# [Provided records]
--------------------
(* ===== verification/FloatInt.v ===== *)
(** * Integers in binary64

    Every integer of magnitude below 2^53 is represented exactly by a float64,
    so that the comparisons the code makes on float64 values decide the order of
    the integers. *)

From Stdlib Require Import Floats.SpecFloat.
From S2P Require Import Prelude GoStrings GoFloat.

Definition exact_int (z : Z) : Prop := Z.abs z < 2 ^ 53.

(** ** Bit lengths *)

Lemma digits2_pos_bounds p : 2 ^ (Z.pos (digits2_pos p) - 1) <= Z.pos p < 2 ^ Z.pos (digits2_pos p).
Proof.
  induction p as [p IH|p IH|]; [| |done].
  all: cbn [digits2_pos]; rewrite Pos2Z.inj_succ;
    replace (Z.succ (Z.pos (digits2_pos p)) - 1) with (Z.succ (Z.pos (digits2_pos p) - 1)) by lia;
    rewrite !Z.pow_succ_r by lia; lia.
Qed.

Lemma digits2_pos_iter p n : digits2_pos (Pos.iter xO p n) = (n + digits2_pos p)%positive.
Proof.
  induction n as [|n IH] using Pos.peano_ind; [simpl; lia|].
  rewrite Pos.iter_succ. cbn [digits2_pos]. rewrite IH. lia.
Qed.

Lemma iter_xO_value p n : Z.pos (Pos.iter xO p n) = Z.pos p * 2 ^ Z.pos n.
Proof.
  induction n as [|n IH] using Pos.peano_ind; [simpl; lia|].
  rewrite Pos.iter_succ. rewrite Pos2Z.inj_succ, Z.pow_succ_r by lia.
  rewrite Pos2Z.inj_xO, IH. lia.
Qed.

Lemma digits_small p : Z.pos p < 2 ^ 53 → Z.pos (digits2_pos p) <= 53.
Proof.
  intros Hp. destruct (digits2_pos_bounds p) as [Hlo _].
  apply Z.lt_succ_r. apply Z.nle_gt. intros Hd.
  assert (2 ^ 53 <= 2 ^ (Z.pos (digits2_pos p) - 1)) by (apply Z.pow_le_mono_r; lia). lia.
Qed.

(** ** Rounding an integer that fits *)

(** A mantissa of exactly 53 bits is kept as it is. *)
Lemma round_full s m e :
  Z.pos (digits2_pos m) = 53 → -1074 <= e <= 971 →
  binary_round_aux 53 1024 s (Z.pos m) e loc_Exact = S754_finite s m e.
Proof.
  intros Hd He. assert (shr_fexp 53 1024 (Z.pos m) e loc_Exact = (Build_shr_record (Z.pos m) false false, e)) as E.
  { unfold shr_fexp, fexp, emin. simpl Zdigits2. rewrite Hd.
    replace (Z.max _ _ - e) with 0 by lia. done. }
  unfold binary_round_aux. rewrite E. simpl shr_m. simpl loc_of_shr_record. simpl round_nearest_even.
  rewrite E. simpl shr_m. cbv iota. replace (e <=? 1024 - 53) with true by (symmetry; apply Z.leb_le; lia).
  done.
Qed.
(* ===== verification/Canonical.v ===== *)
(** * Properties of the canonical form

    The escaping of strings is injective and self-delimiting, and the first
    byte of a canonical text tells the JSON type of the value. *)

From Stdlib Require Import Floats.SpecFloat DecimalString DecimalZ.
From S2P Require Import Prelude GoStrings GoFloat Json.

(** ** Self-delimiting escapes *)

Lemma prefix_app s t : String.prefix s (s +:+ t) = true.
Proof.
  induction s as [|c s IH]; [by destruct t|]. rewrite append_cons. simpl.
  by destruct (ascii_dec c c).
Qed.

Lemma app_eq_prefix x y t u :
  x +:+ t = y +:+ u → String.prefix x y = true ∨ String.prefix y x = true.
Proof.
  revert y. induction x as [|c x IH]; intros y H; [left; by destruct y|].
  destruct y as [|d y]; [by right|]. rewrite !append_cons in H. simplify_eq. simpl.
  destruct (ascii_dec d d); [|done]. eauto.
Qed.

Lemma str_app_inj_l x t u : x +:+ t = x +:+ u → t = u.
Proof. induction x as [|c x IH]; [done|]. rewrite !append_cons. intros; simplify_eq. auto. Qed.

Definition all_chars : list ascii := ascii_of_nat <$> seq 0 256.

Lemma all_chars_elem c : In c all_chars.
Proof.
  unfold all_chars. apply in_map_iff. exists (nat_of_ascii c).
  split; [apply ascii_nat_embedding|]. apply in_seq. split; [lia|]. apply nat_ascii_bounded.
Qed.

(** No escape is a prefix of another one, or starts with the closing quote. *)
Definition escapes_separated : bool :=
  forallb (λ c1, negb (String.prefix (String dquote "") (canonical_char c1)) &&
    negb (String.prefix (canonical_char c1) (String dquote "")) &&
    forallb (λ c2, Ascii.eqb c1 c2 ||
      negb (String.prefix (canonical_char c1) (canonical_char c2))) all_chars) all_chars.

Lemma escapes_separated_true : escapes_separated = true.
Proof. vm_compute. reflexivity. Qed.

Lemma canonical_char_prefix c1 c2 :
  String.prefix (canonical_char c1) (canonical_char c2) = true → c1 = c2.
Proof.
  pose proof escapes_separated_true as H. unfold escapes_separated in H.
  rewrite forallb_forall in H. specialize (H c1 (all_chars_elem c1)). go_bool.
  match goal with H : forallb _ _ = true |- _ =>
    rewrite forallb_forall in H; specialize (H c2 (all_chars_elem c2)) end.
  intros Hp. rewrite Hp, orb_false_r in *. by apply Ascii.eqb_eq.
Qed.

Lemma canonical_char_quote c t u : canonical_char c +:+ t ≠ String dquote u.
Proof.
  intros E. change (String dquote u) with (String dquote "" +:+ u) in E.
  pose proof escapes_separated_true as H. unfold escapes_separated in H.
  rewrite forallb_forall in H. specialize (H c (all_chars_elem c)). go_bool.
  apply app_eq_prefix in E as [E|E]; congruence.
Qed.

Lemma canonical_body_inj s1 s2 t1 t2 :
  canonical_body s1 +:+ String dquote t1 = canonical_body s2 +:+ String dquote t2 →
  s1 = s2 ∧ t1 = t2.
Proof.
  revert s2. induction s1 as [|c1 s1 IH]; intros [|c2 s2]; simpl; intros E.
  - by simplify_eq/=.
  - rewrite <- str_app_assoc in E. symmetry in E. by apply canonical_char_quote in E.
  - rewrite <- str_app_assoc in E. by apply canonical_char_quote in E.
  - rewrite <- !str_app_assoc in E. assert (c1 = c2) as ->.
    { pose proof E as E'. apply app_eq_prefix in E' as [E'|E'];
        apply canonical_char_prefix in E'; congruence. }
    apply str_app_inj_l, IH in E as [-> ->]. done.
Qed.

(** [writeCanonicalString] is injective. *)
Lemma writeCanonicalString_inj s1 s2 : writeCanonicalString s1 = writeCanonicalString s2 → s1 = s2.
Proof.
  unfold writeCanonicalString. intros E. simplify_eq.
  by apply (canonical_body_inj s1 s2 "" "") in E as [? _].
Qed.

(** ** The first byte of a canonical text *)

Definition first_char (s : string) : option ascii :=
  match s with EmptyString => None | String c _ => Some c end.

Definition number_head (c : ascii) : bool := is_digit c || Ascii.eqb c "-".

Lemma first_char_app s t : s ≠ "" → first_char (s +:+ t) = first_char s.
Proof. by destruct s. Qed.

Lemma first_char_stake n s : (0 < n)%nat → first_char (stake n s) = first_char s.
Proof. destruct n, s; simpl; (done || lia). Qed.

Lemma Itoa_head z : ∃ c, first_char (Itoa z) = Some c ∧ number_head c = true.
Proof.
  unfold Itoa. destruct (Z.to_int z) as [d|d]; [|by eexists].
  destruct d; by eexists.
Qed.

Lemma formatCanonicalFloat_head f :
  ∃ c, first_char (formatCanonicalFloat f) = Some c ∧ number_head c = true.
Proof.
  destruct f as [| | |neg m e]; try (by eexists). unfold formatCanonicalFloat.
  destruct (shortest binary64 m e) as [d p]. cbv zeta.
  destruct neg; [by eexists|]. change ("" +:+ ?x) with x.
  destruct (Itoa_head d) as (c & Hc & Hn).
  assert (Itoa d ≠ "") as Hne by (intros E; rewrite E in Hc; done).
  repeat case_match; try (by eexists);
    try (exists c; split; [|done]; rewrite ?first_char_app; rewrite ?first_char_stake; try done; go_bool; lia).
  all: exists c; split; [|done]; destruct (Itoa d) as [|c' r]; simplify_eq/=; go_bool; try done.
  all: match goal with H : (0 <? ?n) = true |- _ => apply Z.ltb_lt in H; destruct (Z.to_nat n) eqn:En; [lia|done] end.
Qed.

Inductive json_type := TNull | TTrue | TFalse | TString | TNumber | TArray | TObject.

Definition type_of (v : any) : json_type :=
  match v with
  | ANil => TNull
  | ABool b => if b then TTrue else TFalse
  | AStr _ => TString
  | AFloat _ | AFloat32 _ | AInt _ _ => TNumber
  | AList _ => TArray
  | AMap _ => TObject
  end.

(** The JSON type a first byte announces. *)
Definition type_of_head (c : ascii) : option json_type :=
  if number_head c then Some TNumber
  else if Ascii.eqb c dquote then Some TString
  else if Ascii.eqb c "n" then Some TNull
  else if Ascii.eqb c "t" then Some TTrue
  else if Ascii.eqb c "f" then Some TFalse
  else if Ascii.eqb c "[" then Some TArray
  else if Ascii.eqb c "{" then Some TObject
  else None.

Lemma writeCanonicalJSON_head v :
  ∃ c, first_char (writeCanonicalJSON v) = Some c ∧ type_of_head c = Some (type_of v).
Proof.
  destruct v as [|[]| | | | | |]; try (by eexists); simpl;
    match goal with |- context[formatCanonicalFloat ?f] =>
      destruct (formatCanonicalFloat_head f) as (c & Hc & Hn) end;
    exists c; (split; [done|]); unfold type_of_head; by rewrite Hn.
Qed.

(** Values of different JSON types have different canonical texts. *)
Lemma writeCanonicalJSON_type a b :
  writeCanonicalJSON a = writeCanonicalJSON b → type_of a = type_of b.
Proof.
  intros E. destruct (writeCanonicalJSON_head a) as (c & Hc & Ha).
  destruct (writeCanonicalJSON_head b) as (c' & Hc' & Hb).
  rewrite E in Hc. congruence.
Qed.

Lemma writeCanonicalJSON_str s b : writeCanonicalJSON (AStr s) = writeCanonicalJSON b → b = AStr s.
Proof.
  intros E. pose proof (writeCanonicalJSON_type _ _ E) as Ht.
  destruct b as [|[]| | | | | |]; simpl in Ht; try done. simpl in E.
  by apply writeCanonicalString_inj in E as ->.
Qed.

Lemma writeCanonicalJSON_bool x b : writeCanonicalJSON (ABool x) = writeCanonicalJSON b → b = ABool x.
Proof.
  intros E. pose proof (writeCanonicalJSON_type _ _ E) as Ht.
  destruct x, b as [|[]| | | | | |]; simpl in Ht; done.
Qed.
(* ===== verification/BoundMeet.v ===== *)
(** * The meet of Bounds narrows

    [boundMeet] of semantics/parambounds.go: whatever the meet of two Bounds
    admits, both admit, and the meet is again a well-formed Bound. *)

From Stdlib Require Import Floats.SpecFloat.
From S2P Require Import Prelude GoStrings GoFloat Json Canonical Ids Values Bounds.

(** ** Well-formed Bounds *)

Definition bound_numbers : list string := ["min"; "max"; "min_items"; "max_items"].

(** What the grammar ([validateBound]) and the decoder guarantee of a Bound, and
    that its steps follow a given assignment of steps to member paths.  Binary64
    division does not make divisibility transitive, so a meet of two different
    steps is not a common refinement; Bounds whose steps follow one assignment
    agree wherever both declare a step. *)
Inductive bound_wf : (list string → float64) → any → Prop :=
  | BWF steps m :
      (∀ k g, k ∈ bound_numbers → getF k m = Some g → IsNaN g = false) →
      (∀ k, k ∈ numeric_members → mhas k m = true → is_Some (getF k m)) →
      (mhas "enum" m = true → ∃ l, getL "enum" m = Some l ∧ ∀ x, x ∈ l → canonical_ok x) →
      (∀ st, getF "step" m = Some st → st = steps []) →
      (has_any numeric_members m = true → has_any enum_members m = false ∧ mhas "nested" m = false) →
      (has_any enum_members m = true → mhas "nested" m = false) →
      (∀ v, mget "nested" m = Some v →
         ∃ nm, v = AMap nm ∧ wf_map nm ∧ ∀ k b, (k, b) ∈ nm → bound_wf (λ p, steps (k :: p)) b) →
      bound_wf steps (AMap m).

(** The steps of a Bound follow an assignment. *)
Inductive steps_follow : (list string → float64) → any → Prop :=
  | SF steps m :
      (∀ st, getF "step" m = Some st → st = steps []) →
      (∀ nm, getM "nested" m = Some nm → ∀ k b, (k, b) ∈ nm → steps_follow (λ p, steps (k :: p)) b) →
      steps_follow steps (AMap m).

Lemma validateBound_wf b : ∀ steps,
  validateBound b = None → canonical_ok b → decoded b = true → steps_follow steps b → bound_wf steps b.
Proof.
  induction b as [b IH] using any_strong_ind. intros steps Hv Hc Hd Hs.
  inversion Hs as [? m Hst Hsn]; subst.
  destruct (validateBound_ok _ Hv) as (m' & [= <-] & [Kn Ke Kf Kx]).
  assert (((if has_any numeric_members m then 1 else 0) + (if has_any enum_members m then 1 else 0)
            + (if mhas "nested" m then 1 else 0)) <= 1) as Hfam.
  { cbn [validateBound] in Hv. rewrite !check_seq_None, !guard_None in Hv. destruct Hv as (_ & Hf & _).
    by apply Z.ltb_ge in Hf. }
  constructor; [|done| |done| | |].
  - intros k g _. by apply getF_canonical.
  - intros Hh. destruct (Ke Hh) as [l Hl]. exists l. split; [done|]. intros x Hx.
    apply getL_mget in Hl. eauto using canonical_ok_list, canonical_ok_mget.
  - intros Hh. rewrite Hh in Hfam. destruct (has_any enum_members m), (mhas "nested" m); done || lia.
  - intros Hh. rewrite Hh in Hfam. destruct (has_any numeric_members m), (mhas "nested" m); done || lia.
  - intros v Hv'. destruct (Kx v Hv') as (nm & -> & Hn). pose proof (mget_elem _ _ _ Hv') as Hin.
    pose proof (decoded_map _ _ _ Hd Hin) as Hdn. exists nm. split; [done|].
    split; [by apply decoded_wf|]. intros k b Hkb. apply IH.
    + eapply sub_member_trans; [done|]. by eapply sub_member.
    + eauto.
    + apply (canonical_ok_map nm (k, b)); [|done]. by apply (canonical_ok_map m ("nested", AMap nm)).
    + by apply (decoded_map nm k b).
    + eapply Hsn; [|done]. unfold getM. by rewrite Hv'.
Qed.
--------------------
# [Task instructions]
Within the material above, copy exactly the lines from the line that holds "Lemma validateBound_wf b" up to and including the line that holds "destruct (validateBound_ok _".

# [Response to the task]
Lemma validateBound_wf b : ∀ steps,
  validateBound b = None → canonical_ok b → decoded b = true → steps_follow steps b → bound_wf steps b.
Proof.
  induction b as [b IH] using any_strong_ind. intros steps Hv Hc Hd Hs.
  inversion Hs as [? m Hst Hsn]; subst.
  destruct (validateBound_ok _ Hv) as (m' & [= <-] & [Kn Ke Kf Kx]).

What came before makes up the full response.